Thor: The Dark World ingin menampilkan perubahan pada diri Thor pasca tragedy The Avengers di New York. Hanya saja hal tersebut seperti tidak diangkat dengan benar-benar matang. We know that he changed, and also he missed his lover, Jane. But it because the movie told us, not showed to us. It might be little bit lack of emotions, even when finally he back to earth to meet Jane, it little bit dull for me. On the other hand it was good, because it make the movie less cheesy than the first one.



Mungkin yang paling mencuri perhatian adalah Tom Hiddleston. Loki’s bitterness and tongue-in-cheek humors really stealing the show. One of my favorite scenes is when Loki and Thor walk together, after the former was released from the dungeonLoki showed his ‘little brother’ character which is always annoyed the older one (watch out for cameo performance from…). His humors were written so well, and Hiddleston bring it in remarkable way. As a villain he is not really frightening, but he is unpredictable and that’s scary. He is God of Mischief with his illusion tricks, and only God knows what exactly he is planning to do. Sedangkan musuh sebenarnya, Malekith was a so-so performance by Eccleston. He is evil and the arch-enemy of Asgard but not so terrifying.
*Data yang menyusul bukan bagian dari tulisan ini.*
(** The [io.WriteCloser] of a compressor: it only reaches the underlying
    writer through its [Write] method. *)
Class Compressing (K : Type) := {
  comp_write : forall {U}, writeMethod U -> K -> bytes -> M U (Z * option error * K);
  comp_close : forall {U}, writeMethod U -> K -> M U (option error * K)
}.

Inductive writeCloser (K : Type) := nopCloser | External (k : K).
Arguments nopCloser {K}.
Arguments External {K}.

Definition Compressor (K : Type) : Type := forall U, writeMethod U -> CompressionSettings -> M U (writeCloser K + error).

(** The compressor of stored files. *)
Definition storeCompressor {K} : Compressor K := fun U wr s => ret (inl nopCloser).

Definition wcWrite {K} `{Compressing K} {U} (wr : writeMethod U) (c : writeCloser K) (p : bytes) : M U (Z * option error * writeCloser K) :=
  match c with
  | nopCloser => let! (n, err) := wr p in ret (n, err, nopCloser)
  | External k => let! (n, err, k) := comp_write wr k p in ret (n, err, External k)
  end.
Definition wcClose {K} `{Compressing K} {U} (wr : writeMethod U) (c : writeCloser K) : M U (option error * writeCloser K) :=
  match c with
  | nopCloser => ret (None, nopCloser)
  | External k => let! (err, k) := comp_close wr k in ret (err, External k)
  end.

(** ** Headers *)

(** [detectUTF8] and the flags. *)
Definition createFlags (h : FileHeader) : Z :=
  let flags := Z.lor (fh_Flags h) 0x8 in
  let '(utf8Valid1, utf8Require1) := detectUTF8 (fh_Name h) in
  let '(utf8Valid2, utf8Require2) := detectUTF8 (fh_Comment h) in
  if fh_NonUTF8 h then Z.ldiff flags 0x800
  else if (utf8Require1 || utf8Require2) && (utf8Valid1 && utf8Valid2) then Z.lor flags 0x800
  else flags.

(** The extended timestamp. *)
Definition extTimeField (t : Time) : outcome bytes :=
  fillBuf 9 (do! wrUint16 extTimeExtraID; do! wrUint16 5; do! wrUint8 1; wrUint32 (uint32 (toUnix t))).

Definition setExtra (extra : bytes) (h : FileHeader) : FileHeader :=
  mkFileHeader (fh_Name h) (fh_Comment h) (fh_NonUTF8 h) (fh_CreatorVersion h) (fh_ReaderVersion h) (fh_Flags h) (fh_Method h)
    (fh_Modified h) (fh_ModifiedTime h) (fh_ModifiedDate h) (fh_CRC32 h) (fh_CompressedSize h) (fh_UncompressedSize h)
    (fh_CompressedSize64 h) (fh_UncompressedSize64 h) extra (fh_ExternalAttrs h).

(** What [CreateHeader] does to the header. *)
Definition prepareHeader (localOffset : Z -> Z) (h : FileHeader) : outcome FileHeader :=
  let h := mkFileHeader (fh_Name h) (fh_Comment h) (fh_NonUTF8 h) (Z.lor (Z.land (fh_CreatorVersion h) 0xff00) zipVersion20)
    zipVersion20 (createFlags h) (fh_Method h) (fh_Modified h) (fh_ModifiedTime h) (fh_ModifiedDate h) (fh_CRC32 h)
    (fh_CompressedSize h) (fh_UncompressedSize h) (fh_CompressedSize64 h) (fh_UncompressedSize64 h) (fh_Extra h) (fh_ExternalAttrs h) in
  if IsZero (fh_Modified h) then Ok h
  else
    let '(d, tm) := timeToMsDosTime localOffset (fh_Modified h) in
    let? mbuf := extTimeField (fh_Modified h) in
    Ok (setExtra (fh_Extra h ++ mbuf) (setModified (fh_Modified h) d tm h)).

(** What [close] does to it: [crc], [csize] and [usize] are what was counted. *)
Definition finishSizes (crc csize usize : Z) (h : FileHeader) : FileHeader :=
  let mk reader c u :=
    mkFileHeader (fh_Name h) (fh_Comment h) (fh_NonUTF8 h) (fh_CreatorVersion h) reader (fh_Flags h) (fh_Method h)
      (fh_Modified h) (fh_ModifiedTime h) (fh_ModifiedDate h) crc c u csize usize (fh_Extra h) (fh_ExternalAttrs h) in
  if (uint32max <=? csize) || (uint32max <=? usize) then mk zipVersion45 uint32max uint32max
  else mk (fh_ReaderVersion h) (uint32 csize) (uint32 usize).

Definition dataDescriptor (h : FileHeader) : outcome bytes :=
  if isZip64 h then
    fillBuf dataDescriptor64Len (do! wrUint32 dataDescriptorSignature; do! wrUint32 (fh_CRC32 h);
      do! wrUint64 (fh_CompressedSize64 h); wrUint64 (fh_UncompressedSize64 h))
  else
    fillBuf dataDescriptorLen (do! wrUint32 dataDescriptorSignature; do! wrUint32 (fh_CRC32 h);
      do! wrUint32 (fh_CompressedSize h); wrUint32 (fh_UncompressedSize h)).

Definition errLongName : error := ErrMsg "zip: FileHeader.Name too long".
Definition errLongExtra : error := ErrMsg "zip: FileHeader.Extra too long".

(** The fixed part of a local header. *)
Definition localHeader (h : FileHeader) : outcome bytes :=
  fillBuf fileHeaderLen
    (do! wrUint32 fileHeaderSignature;
     do! wrUint16 (fh_ReaderVersion h);
     do! wrUint16 (fh_Flags h);
     do! wrUint16 (fh_Method h);
     do! wrUint16 (fh_ModifiedTime h);
     do! wrUint16 (fh_ModifiedDate h);
     do! wrUint32 0;
     do! wrUint32 0;
     do! wrUint32 0;
     do! wrUint16 (uint16 (len (fh_Name h)));
     wrUint16 (uint16 (len (fh_Extra h)))).

(** The zip64 extra field of a directory header. *)
Definition zip64Extra (h : FileHeader) (offset : Z) : outcome bytes :=
  fillBuf 28 (do! wrUint16 zip64ExtraID; do! wrUint16 24; do! wrUint64 (fh_UncompressedSize64 h);
    do! wrUint64 (fh_CompressedSize64 h); wrUint64 offset).

Definition needsZip64 (h : FileHeader) (offset : Z) : bool := isZip64 h || (uint32max <=? offset).

(** The header as [Close] leaves it: [h.Extra = append(h.Extra, buf[:]...)]. *)
Definition withZip64 (h : FileHeader) (offset : Z) : outcome FileHeader :=
  if needsZip64 h offset then let? buf := zip64Extra h offset in Ok (setExtra (fh_Extra h ++ buf) h) else Ok h.

(** The fixed part of a directory header, of a header with its final extra field. *)
Definition directoryHeader (h : FileHeader) (offset : Z) : outcome bytes :=
  fillBuf directoryHeaderLen
    (do! wrUint32 directoryHeaderSignature;
     do! wrUint16 (fh_CreatorVersion h);
     do! wrUint16 (fh_ReaderVersion h);
     do! wrUint16 (fh_Flags h);
     do! wrUint16 (fh_Method h);
     do! wrUint16 (fh_ModifiedTime h);
     do! wrUint16 (fh_ModifiedDate h);
     do! wrUint32 (fh_CRC32 h);
     do! wrUint32 (if needsZip64 h offset then uint32max else fh_CompressedSize h);
     do! wrUint32 (if needsZip64 h offset then uint32max else fh_UncompressedSize h);
     do! wrUint16 (uint16 (len (fh_Name h)));
     do! wrUint16 (uint16 (len (fh_Extra h)));
     do! wrUint16 (uint16 (len (fh_Comment h)));
     do! wrSkip 4;
     do! wrUint32 (fh_ExternalAttrs h);
     wrUint32 (if uint32max <? offset then uint32max else uint32 offset)).

(** The zip64 end record with its locator, and the end record. *)
Definition directory64End (records size offset dirEnd : Z) : outcome bytes :=
  fillBuf (directory64EndLen + directory64LocLen)
    (do! wrUint32 directory64EndSignature;
     do! wrUint64 (directory64EndLen - 12);
     do! wrUint16 zipVersion45;
     do! wrUint16 zipVersion45;
     do! wrUint32 0;
     do! wrUint32 0;
     do! wrUint64 records;
     do! wrUint64 records;
     do! wrUint64 size;
     do! wrUint64 offset;
     do! wrUint32 directory64LocSignature;
     do! wrUint32 0;
     do! wrUint64 (uint64 dirEnd);
     wrUint32 1).

Definition directoryEndRecord (records size offset commentLen : Z) : outcome bytes :=
  fillBuf directoryEndLen
    (do! wrUint32 directoryEndSignature;
     do! wrSkip 4;
     do! wrUint16 (uint16 records);
     do! wrUint16 (uint16 records);
     do! wrUint32 (uint32 size);
     do! wrUint32 (uint32 offset);
     wrUint16 (uint16 commentLen)).

(** ** Writer *)
Record fileWriter (K : Type) := mkFileWriter {
  fw_header : nat;
  fw_offset : Z;
  fw_rawCount : Z;
  fw_comp : writeCloser K;
  fw_compCount : Z;
  fw_crc32 : Z;
  fw_closed : bool
}.
Arguments mkFileWriter {K}.
Arguments fw_header {K}.
Arguments fw_offset {K}.
Arguments fw_rawCount {K}.
Arguments fw_comp {K}.
Arguments fw_compCount {K}.
Arguments fw_crc32 {K}.
Arguments fw_closed {K}.

(** The fields of the writer, then the two stores. [zw_dir] holds the
    pointers with the offsets, [zw_last] is a pointer too. *)
Record Writer (W K : Type) := mkWriter {
  zw_cw : countWriter (bufioWriter W);
  zw_dir : list (nat * Z);
  zw_last : option nat;
  zw_closed : bool;
  zw_compressors : gmap Z (Compressor K);
  zw_comment : bytes;
  zw_compressionSettings : CompressionSettings;
  zw_headers : list FileHeader;
  zw_files : list (fileWriter K)
}.
Arguments mkWriter {W K}.
Arguments zw_cw {W K}.
Arguments zw_dir {W K}.
Arguments zw_last {W K}.
Arguments zw_closed {W K}.
Arguments zw_compressors {W K}.
Arguments zw_comment {W K}.
Arguments zw_compressionSettings {W K}.
Arguments zw_headers {W K}.
Arguments zw_files {W K}.

Definition NewWriter {W K} (w : W) : Writer W K :=
  mkWriter (mkCount (NewBufioWriter w) 0) [] None false ∅ [] defaultCompressionSettings [] [].

(** Assignments to one field or one object. *)
Section Setters.
Context {W K : Type}.
Definition setCw cw (w : Writer W K) : Writer W K :=
  mkWriter cw (zw_dir w) (zw_last w) (zw_closed w) (zw_compressors w) (zw_comment w) (zw_compressionSettings w) (zw_headers w) (zw_files w).
Definition setDir dir (w : Writer W K) : Writer W K :=
  mkWriter (zw_cw w) dir (zw_last w) (zw_closed w) (zw_compressors w) (zw_comment w) (zw_compressionSettings w) (zw_headers w) (zw_files w).
Definition setLast last (w : Writer W K) : Writer W K :=
  mkWriter (zw_cw w) (zw_dir w) last (zw_closed w) (zw_compressors w) (zw_comment w) (zw_compressionSettings w) (zw_headers w) (zw_files w).
Definition setClosed c (w : Writer W K) : Writer W K :=
  mkWriter (zw_cw w) (zw_dir w) (zw_last w) c (zw_compressors w) (zw_comment w) (zw_compressionSettings w) (zw_headers w) (zw_files w).
Definition setHeaders hs (w : Writer W K) : Writer W K :=
  mkWriter (zw_cw w) (zw_dir w) (zw_last w) (zw_closed w) (zw_compressors w) (zw_comment w) (zw_compressionSettings w) hs (zw_files w).
Definition setFiles fs (w : Writer W K) : Writer W K :=
  mkWriter (zw_cw w) (zw_dir w) (zw_last w) (zw_closed w) (zw_compressors w) (zw_comment w) (zw_compressionSettings w) (zw_headers w) fs.

Definition modify (f : Writer W K -> Writer W K) : M (Writer W K) unit := fun w => (Ok tt, f w).
Definition setHeader (l : nat) (h : FileHeader) : M (Writer W K) unit := modify (fun w => setHeaders (<[l := h]> (zw_headers w)) w).
Definition setFile (l : nat) (fw : fileWriter K) : M (Writer W K) unit := modify (fun w => setFiles (<[l := fw]> (zw_files w)) w).

(** Following a pointer; nil panics. *)
Definition theHeader (l : nat) : M (Writer W K) FileHeader := fun w => (match zw_headers w !! l with Some h => Ok h | None => Panic end, w).
Definition theFile (l : nat) : M (Writer W K) (fileWriter K) := fun w => (match zw_files w !! l with Some f => Ok f | None => Panic end, w).

(** [&FileHeader{...}]. *)
Definition newHeader (h : FileHeader) : M (Writer W K) nat := fun w => (Ok (length (zw_headers w)), setHeaders (zw_headers w ++ [h]) w).
Definition newFile (f : fileWriter K) : M (Writer W K) nat := fun w => (Ok (length (zw_files w)), setFiles (zw_files w ++ [f]) w).
End Setters.

Section Methods.
Context {W K : Type} `{IoWriter W} `{Compressing K}.
Variable localOffset : Z -> Z.
(** The compressors of the package. *)
Variable pkg : gmap Z (Compressor K).

Definition bufWrite : writeMethod (bufioWriter W) := fun p b => bufioWrite b p.
Definition cwMethod : writeMethod (countWriter (bufioWriter W)) := countWrite bufWrite.

(** [w.cw.Write(p)], returning its error. *)
Definition cwWrite (p : bytes) : M (Writer W K) unit := fun w =>
  let '(o, cw) := cwMethod p (zw_cw w) in
  (match o with Ok (_, Some e) => Err e | Ok (_, None) => Ok tt | Err e => Err e | Panic => Panic | OutOfFuel => OutOfFuel end, setCw cw w).

(** A call of the compressor of a file: its writer [compCount] counts and
    passes everything on to [w.cw]. *)
Definition onComp {A} (m : M (countWriter (countWriter (bufioWriter W))) A) (compCount : Z) : M (Writer W K) (A * Z) := fun w =>
  let '(o, c) := m (mkCount (zw_cw w) compCount) in
  (match o with Ok a => Ok (a, ct_count c) | Err e => Err e | Panic => Panic | OutOfFuel => OutOfFuel end, setCw (ct_w c) w).

Definition setFw (raw : Z) (comp : writeCloser K) (compCount crc : Z) (closed : bool) (fw : fileWriter K) : fileWriter K :=
  mkFileWriter (fw_header fw) (fw_offset fw) raw comp compCount crc closed.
Superhero movie is incomplete without a fantastic final battle, and Taylor try to delivered it with Marvels’ way, destructive, great visual effect, physical and humors. Sebagian besar adegan pertarungan ber-setting di luar bumi, maka visual effect benar-benar diandalkan, belum lagi dengan pesawat-pesawat luar angkasa yang membuat film ini menjadi kental nuansa sci-fi dibandingkan film superhero. Like The Avengers and Iron Man 3, Thor: The Dark World get its own remarkable final battle. When Thor and Malekith fight each other and jumping between earth and other realms, it is very funny and unusual fighting scene.


Usai menyaksikan film ini saya berpikir bahwa plot dan musuh seperti Dark Elves sebenarnya bisa dikembangkan bahkan untuk sekuel The Avengers. It has bigger villain and more ambitious plans, it’s really a big potential. In the end this movie still not better than the first one, instead of darker and deeper it becomes funnier and lighter. Thanks for the good humors!


PS: Watch until the very end of the movie. It has TWO extended scenes!